> _EXERCISE DIRECTIONS_
Every entry is to be returned verbatim.

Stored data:
(** ** The flush handler *)

Lemma RxRep_ext s C C' : (forall k, C' k = C k) -> RxRep s C -> RxRep s C'.
Proof.
  intros HC HR. split.
  - apply HR.
  - intros. rewrite HC. by apply HR.
  - intros. rewrite HC. by apply HR.
  - intros. rewrite HC. apply HR.
  - intros. rewrite !HC. by apply HR.
  - apply HR.
  - apply HR.
  - apply HR.
  - apply HR.
Qed.

(** A flush that meets a fragment frees the fragments of its slot. *)
Lemma ol_rx_reorder_flush_frag_spec s C p tid x r seq_num :
  RxRep s C -> rx_peers s !! p = Some x -> znth (rp_tids_rx_reorder x) tid = Some r ->
  exists c s', znth (C (p, tid)) (Z.land seq_num (ro_win_sz_mask r)) = Some c /\
    ol_rx_reorder_flush_frag p tid seq_num s = Some (tt, s') /\
    rx_freed s' = rx_freed s ++ msdus c /\ rx_delivered s' = rx_delivered s /\
    rx_waitlist s' = rx_waitlist s /\ (forall i, i ∉ msdus c -> rx_heap s' !! i = rx_heap s !! i) /\
    RxRep s' (<[(p, tid) := zset (C (p, tid)) (Z.land seq_num (ro_win_sz_mask r)) []]> C).
Proof.
  intros HR Hp Hr. assert (Hat : reorder_at s p tid = Some r) by (unfold reorder_at; by rewrite Hp).
  destruct (rep_reorder _ _ HR _ _ _ Hat) as (Hm & Hlen & _). pose proof (rep_array _ _ _ _ _ HR Hat) as Hpre.
  set (i := Z.land seq_num (ro_win_sz_mask r)) in *. pose proof (land_mask_range _ seq_num Hm) as Hi. fold i in Hi.
  destruct (znth_in_range (C (p, tid)) i) as [c Hc]; [lia|].
  destruct (array_in_range _ _ _ _ i Hpre) as [e He]; [lia|].
  destruct (array_znth _ _ _ _ _ _ Hpre He) as (c' & Hc' & (Hrep & Hok & Hterm) & Hci). simplify_eq.
  exists c. unfold ol_rx_reorder_flush_frag, mbind, M_bind. rewrite (get_reorder_at _ _ _ _ Hat). fold i.
  unfold lift at 1. rewrite He. pose proof (ids_take _ _ _ Hc) as Hperm.
  destruct (sl_head e) as [a|] eqn:Hhd.
  2: { destruct (slot_ok_None _ _ _ (conj Hrep (conj Hok Hterm)) Hhd) as [-> ->]. exists s. rewrite app_nil_r, zset_id by done.
       split_and!; try done. eapply RxRep_ext; [|exact HR]. intros k.
       destruct (decide (k = (p, tid))) as [->|Hk]; [by rewrite fn_lookup_insert|by rewrite fn_lookup_insert_ne]. }
  pose proof (slot_rep_Some _ _ _ _ Hrep Hhd) as Hne. pose proof (rep_nodup _ _ HR (p, tid)) as Hnd.
  rewrite Hperm in Hnd. apply list.NoDup_app in Hnd as (Hndc & _ & _).
  rewrite (head_hd_or _ _ _ Hrep) in Hhd. rewrite <- Hhd, rx_frames_free_spec by auto.
  rewrite (upd_reorder_at _ p tid x r) by done. eexists. do 5 (split; [done|]).
  split; [intros j Hj; cbn; by apply foldr_delete_notin|].
  eapply (RxRep_taken s _ C p tid x _ r (set_slots (zset (ro_slots r) i empty_slot) r) (rx_heap s)
            (zset (ro_slots r) i empty_slot) (zset (C (p, tid)) i []) c (rx_heap s)); try done.
  - apply (array_take _ _ _ _ [] i e c Hpre He Hc). apply relinked_refl.
  - apply zlen_zset.
  - pose proof (rep_sized _ _ HR _ _ Hp). sized.
  - apply set_slots_slots. apply zlen_zset.
  - apply set_slots_mask.
  - apply set_slots_tid.
  - apply HR.
  - rewrite set_slots_linked. by apply HR.
Qed.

> _EXPECTED ANSWER_
(** ** The flush handler *)

Lemma RxRep_ext s C C' : (forall k, C' k = C k) -> RxRep s C -> RxRep s C'.
Proof.
  intros HC HR. split.
  - apply HR.
  - intros. rewrite HC. by apply HR.
  - intros. rewrite HC. by apply HR.
  - intros. rewrite HC. apply HR.
  - intros. rewrite !HC. by apply HR.
  - apply HR.
  - apply HR.
  - apply HR.
  - apply HR.
Qed.

(** A flush that meets a fragment frees the fragments of its slot. *)
Lemma ol_rx_reorder_flush_frag_spec s C p tid x r seq_num :
  RxRep s C -> rx_peers s !! p = Some x -> znth (rp_tids_rx_reorder x) tid = Some r ->
  exists c s', znth (C (p, tid)) (Z.land seq_num (ro_win_sz_mask r)) = Some c /\
    ol_rx_reorder_flush_frag p tid seq_num s = Some (tt, s') /\
    rx_freed s' = rx_freed s ++ msdus c /\ rx_delivered s' = rx_delivered s /\
    rx_waitlist s' = rx_waitlist s /\ (forall i, i ∉ msdus c -> rx_heap s' !! i = rx_heap s !! i) /\
    RxRep s' (<[(p, tid) := zset (C (p, tid)) (Z.land seq_num (ro_win_sz_mask r)) []]> C).
Proof.
  intros HR Hp Hr. assert (Hat : reorder_at s p tid = Some r) by (unfold reorder_at; by rewrite Hp).
  destruct (rep_reorder _ _ HR _ _ _ Hat) as (Hm & Hlen & _). pose proof (rep_array _ _ _ _ _ HR Hat) as Hpre.
  set (i := Z.land seq_num (ro_win_sz_mask r)) in *. pose proof (land_mask_range _ seq_num Hm) as Hi. fold i in Hi.
  destruct (znth_in_range (C (p, tid)) i) as [c Hc]; [lia|].
  destruct (array_in_range _ _ _ _ i Hpre) as [e He]; [lia|].
  destruct (array_znth _ _ _ _ _ _ Hpre He) as (c' & Hc' & (Hrep & Hok & Hterm) & Hci). simplify_eq.
  exists c. unfold ol_rx_reorder_flush_frag, mbind, M_bind. rewrite (get_reorder_at _ _ _ _ Hat). fold i.
  unfold lift at 1. rewrite He. pose proof (ids_take _ _ _ Hc) as Hperm.
  destruct (sl_head e) as [a|] eqn:Hhd.
  2: { destruct (slot_ok_None _ _ _ (conj Hrep (conj Hok Hterm)) Hhd) as [-> ->]. exists s. rewrite app_nil_r, zset_id by done.
       split_and!; try done. eapply RxRep_ext; [|exact HR]. intros k.
       destruct (decide (k = (p, tid))) as [->|Hk]; [by rewrite fn_lookup_insert|by rewrite fn_lookup_insert_ne]. }
  pose proof (slot_rep_Some _ _ _ _ Hrep Hhd) as Hne. pose proof (rep_nodup _ _ HR (p, tid)) as Hnd.
  rewrite Hperm in Hnd. apply list.NoDup_app in Hnd as (Hndc & _ & _).
  rewrite (head_hd_or _ _ _ Hrep) in Hhd. rewrite <- Hhd, rx_frames_free_spec by auto.
  rewrite (upd_reorder_at _ p tid x r) by done. eexists. do 5 (split; [done|]).
  split; [intros j Hj; cbn; by apply foldr_delete_notin|].
  eapply (RxRep_taken s _ C p tid x _ r (set_slots (zset (ro_slots r) i empty_slot) r) (rx_heap s)
            (zset (ro_slots r) i empty_slot) (zset (C (p, tid)) i []) c (rx_heap s)); try done.
  - apply (array_take _ _ _ _ [] i e c Hpre He Hc). apply relinked_refl.
  - apply zlen_zset.
  - pose proof (rep_sized _ _ HR _ _ Hp). sized.
  - apply set_slots_slots. apply zlen_zset.
  - apply set_slots_mask.
  - apply set_slots_tid.
  - apply HR.
  - rewrite set_slots_linked. by apply HR.
Qed.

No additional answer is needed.